嚥下評価は「どちらが正しいか」ではなく、「何を先に見るか」を固定すると判断がぶれにくくなります。 ST の働き方・学び方ガイドを見る

RSST と MWST は、どちらもベッドサイドで行いやすい嚥下スクリーニングですが、見ているものは同じではありません。 RSST は 水を使わずに空嚥下の成立・惹起性・連続性をみる入口評価、 MWST は 3 mL の少量飲水でむせや湿性嗄声などの危険徴候をみる安全域評価 と整理すると、現場での迷いが減ります。

迷いやすいのは「どちらが優れているか」ではなく、どちらを先に行うか、どこで止めるか、陽性のあとに何をつなぐかです。嚥下評価の全体像は 摂食嚥下評価(総論) で整理できますが、本記事では比較検索に絞って、 RSST と MWST の違い・使い分け・順番・次の一手を実務目線でまとめます。

RSST と MWST の違いは「水を使わない入口評価」か「少量飲水の安全域評価」かです

RSST と MWST のいちばん大きな違いは、水を使うかどうかだけではありません。 RSST は 30 秒間に何回空嚥下できるかを触診で数え、嚥下反射の起こりやすさや動作の連続性を入口で捉える評価です。
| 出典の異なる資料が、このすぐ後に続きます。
(** The inner loop: the end of a hunk. *)
Fixpoint hunk_end (step : nat) (xs ys : list Z) (hto vto : nat) : option (nat * nat * nat) :=
  match step with
  | O => Some (0, hto, vto)
  | S step' =>
      '(x, y, op) ← op_at xs ys step';
      if decide (op = 0%Z) then Some (step, hto, vto)
      else
        hunk_end step' xs ys (if decide (x = 1%Z) then S hto else hto)
          (if decide (y = 2%Z) then S vto else vto)
  end.
Fixpoint collect (fuel step : nat) (xs ys : list Z) (i j : nat) (v : list diffhunk)
    : option (list diffhunk) :=
  match step with
  | O => Some v
  | S step' =>
      match fuel with
      | O => None
      | S fuel =>
          '(_, _, op) ← op_at xs ys step';
          if decide (op = 0%Z) then collect fuel step' xs ys (S i) (S j) v
          else
            '(step, hto, vto) ← hunk_end step xs ys i j;
            collect fuel step xs ys hto vto (v ++ [mkHunk (mkRange i hto) (mkRange j vto)])
      end
  end.

Definition diff_hunks : option (list diffhunk) :=
  if decide (length old = 0 ∧ length new = 0) then Some []
  else
    c ← fill_table;
    let cap := length old + length new + 16 in
    '(k, xs, ys) ← backtrack (length old + length new) c (length old) (length new) 0
                     (replicate cap 0%Z) (replicate cap 0%Z);
    collect k k xs ys 0 0 [].
End compute.
Lemma hunk_end_ok p r h v : total = p ++ r → ∃ e r', r = e ++ r' ∧ Forall (λ o, o ≠ Keep) e ∧ calm r' ∧
  hunk_end (length r) xs ys h v = Some (length r', h + tally Del e, v + tally Ins e).
Proof using Hxs Hys.
  revert p h v. induction r as [|o r IH]; intros p h v Ht; cbn [length hunk_end].
  { exists [], []. split_and!; try done. change (tally _ []) with 0. by rewrite !Nat.add_0_r. }
  rewrite (op_at_ok p o r Ht). cbn [base.mbind option_bind].
  destruct (decide (o = Keep)) as [->|Hk].
  { exists [], (Keep :: r). split_and!; try done. change (tally _ []) with 0. by rewrite !Nat.add_0_r. }
  rewrite decide_False by (by destruct o).
  destruct (IH (p ++ [o]) (if decide (xcode o = 1%Z) then S h else h) (if decide (ycode o = 2%Z) then S v else v))
    as (e & r' & -> & He & Hr' & ->); [by rewrite <- app_assoc|].
  exists (o :: e), r'. split_and!; try done; [by constructor|]. rewrite !tally_cons. do 2 f_equal; [f_equal|]; destruct o; simpl; lia.
Qed.

Lemma collect_ok fuel p r i j v : total = p ++ r → length r ≤ fuel → i ≤ n → j ≤ m → Run i j r →
  ∃ hs, collect fuel (length r) xs ys i j v = Some (v ++ hs) ∧
    (∀ gap, (gap = true → calm r) → Hunked equal_lines gap i j (drop i old) (drop j new) hs) ∧
    tally Keep r + old_lines hs = n - i ∧ tally Keep r + new_lines hs = m - j.
Proof using Hxs Hys.
  revert p r i j v. induction fuel as [|fuel IH]; intros p r i j v Ht Hf Hi Hj Hr; (destruct r as [|o r];
    [destruct (Run_nil i j Hr) as [-> ->]; exists []; rewrite app_nil_r, !Nat.sub_diag, !drop_all;
     split_and!; try done; intros gap _; by apply Hunked_end, Forall2_nil|]).
  { simpl in Hf. lia. }
  cbn [length collect]. rewrite (op_at_ok p o r Ht). cbn [base.mbind option_bind].
  destruct (decide (o = Keep)) as [->|Hk].
  - rewrite decide_True by done. inversion Hr as [|? ? ? He Hr'| |]; subst.
    destruct (E_true i j He) as (x & y & Hx & Hy & Hxy).
    pose proof (lookup_lt_Some _ _ _ Hx). pose proof (lookup_lt_Some _ _ _ Hy).
    destruct (IH (p ++ [Keep]) r (S i) (S j) v) as (hs & -> & HH & Ho & Hn); try done; [by rewrite <- app_assoc|simpl in Hf; lia..|].
    exists hs. split; [done|]. rewrite tally_cons. split_and!.
    + intros gap _. rewrite (drop_S old x i), (drop_S new y j) by done. eapply Hunked_keep; [done|]. by apply (HH false).
    + simpl. lia.
    + simpl. lia.
  - rewrite decide_False by (by destruct o).
    destruct (hunk_end_ok p (o :: r) i j Ht) as (e & r' & Hor & He & Hcalm & Hend). cbn [length] in Hend. rewrite Hend. cbn [base.mbind option_bind].
    assert (e ≠ []) as Hne. { intros ->. simpl in Hor. subst r'. by destruct o. }
    rewrite Hor in Hr, Ht. destruct (Run_edits i j e r' He Hi Hj Hr) as (Hr' & Hin & Hjm).
    assert (length e + length r' = S (length r)) as Hlen by (rewrite <- length_app, <- Hor; done).
    destruct (IH (p ++ e) r' (i + tally Del e) (j + tally Ins e) (v ++ [mkHunk (mkRange i (i + tally Del e)) (mkRange j (j + tally Ins e))]))
      as (hs & -> & HH & Ho & Hn); try done.
    { by rewrite <- app_assoc. } { destruct e; [done|]. simpl in *. lia. }
    eexists (_ :: hs). rewrite <- app_assoc. split; [done|].
    assert (tally Keep e = 0) as HK.
    { unfold tally. clear -He. induction He as [|x e Hx He IH]; [done|]. by rewrite filter_cons_False. }
    assert (tally Del e + tally Ins e ≠ 0) as HDI.
    { destruct e as [|x e]; [done|]. apply Forall_cons in He as [Hx _]. rewrite !tally_cons. destruct x; [done|simpl; lia..]. }
    destruct (drop_edit old i (tally Del e) Hin) as [Hd Hdl], (drop_edit new j (tally Ins e) Hjm) as [Ha Hal].
    rewrite Hor, tally_app, HK. split_and!; [|unfold old_lines in *; simpl; lia|unfold new_lines in *; simpl; lia].
    intros gap Hgap.
    assert (gap = false) as ->. { destruct gap; [|done]. specialize (Hgap eq_refl). destruct e as [|x e]; [done|]. apply Forall_cons in He as [Hx _]. by destruct x. }
    rewrite Hd, Ha. apply Hunked_first; [by rewrite Hdl|by rewrite Hal| |by apply HH].
    intros [H1 H2]%app_eq_nil. rewrite H1 in Hdl. rewrite H2 in Hal. simpl in *. lia.
Qed.
End collect.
まず低負荷で始められるため、初回評価や再評価の最初の一手として使いやすいのが特徴です。

一方の MWST は、 3 mL の冷水を使って、嚥下直後のむせ、湿性嗄声、呼吸の変化などを観察する評価です。つまり、 RSST は「空嚥下の入口が作れるか」、 MWST は「少量飲水で危険徴候が出ないか」をみています。両者は競合する検査ではなく、役割の違う 2 段階の確認として理解すると運用が安定します。

まず比較表|RSST と MWST の違いを 1 分で整理

スマホでは表を横スクロールできます。

RSST と MWST の違いと使い分けの早見表
項目 RSST MWST
主な目的 空嚥下の成立、惹起性、連続性の確認 少量飲水時の安全域の確認
使うもの 唾液のみ 3 mL の冷水
何を見るか 嚥下反射の起こりやすさ、続けて飲み込めるか むせ、湿性嗄声、呼吸変化、追加嚥下の可否
向いている場面 まず低負荷で入口を見たいとき 経口の入口判断を少量で試したいとき
代表的な問題所見 30 秒で空嚥下が進まない、回数が少ない むせ、湿性嗄声、呼吸切迫、低スコア
結果の受け止め方 単独で安全判断しない 単独で食上げを決め切らない
次の一手 MWST や他の所見と束ねる 共有と精査の要否を判断する

この表で大事なのは、 RSST が良いから MWST も安全とは限らないこと、逆に RSST が低いから即 NG と決め切るのも早いことです。入口評価と少量飲水評価は役割が違うため、点数だけで白黒をつけるより、何を見た結果なのかを分けて考えるほうが実務では使いやすくなります。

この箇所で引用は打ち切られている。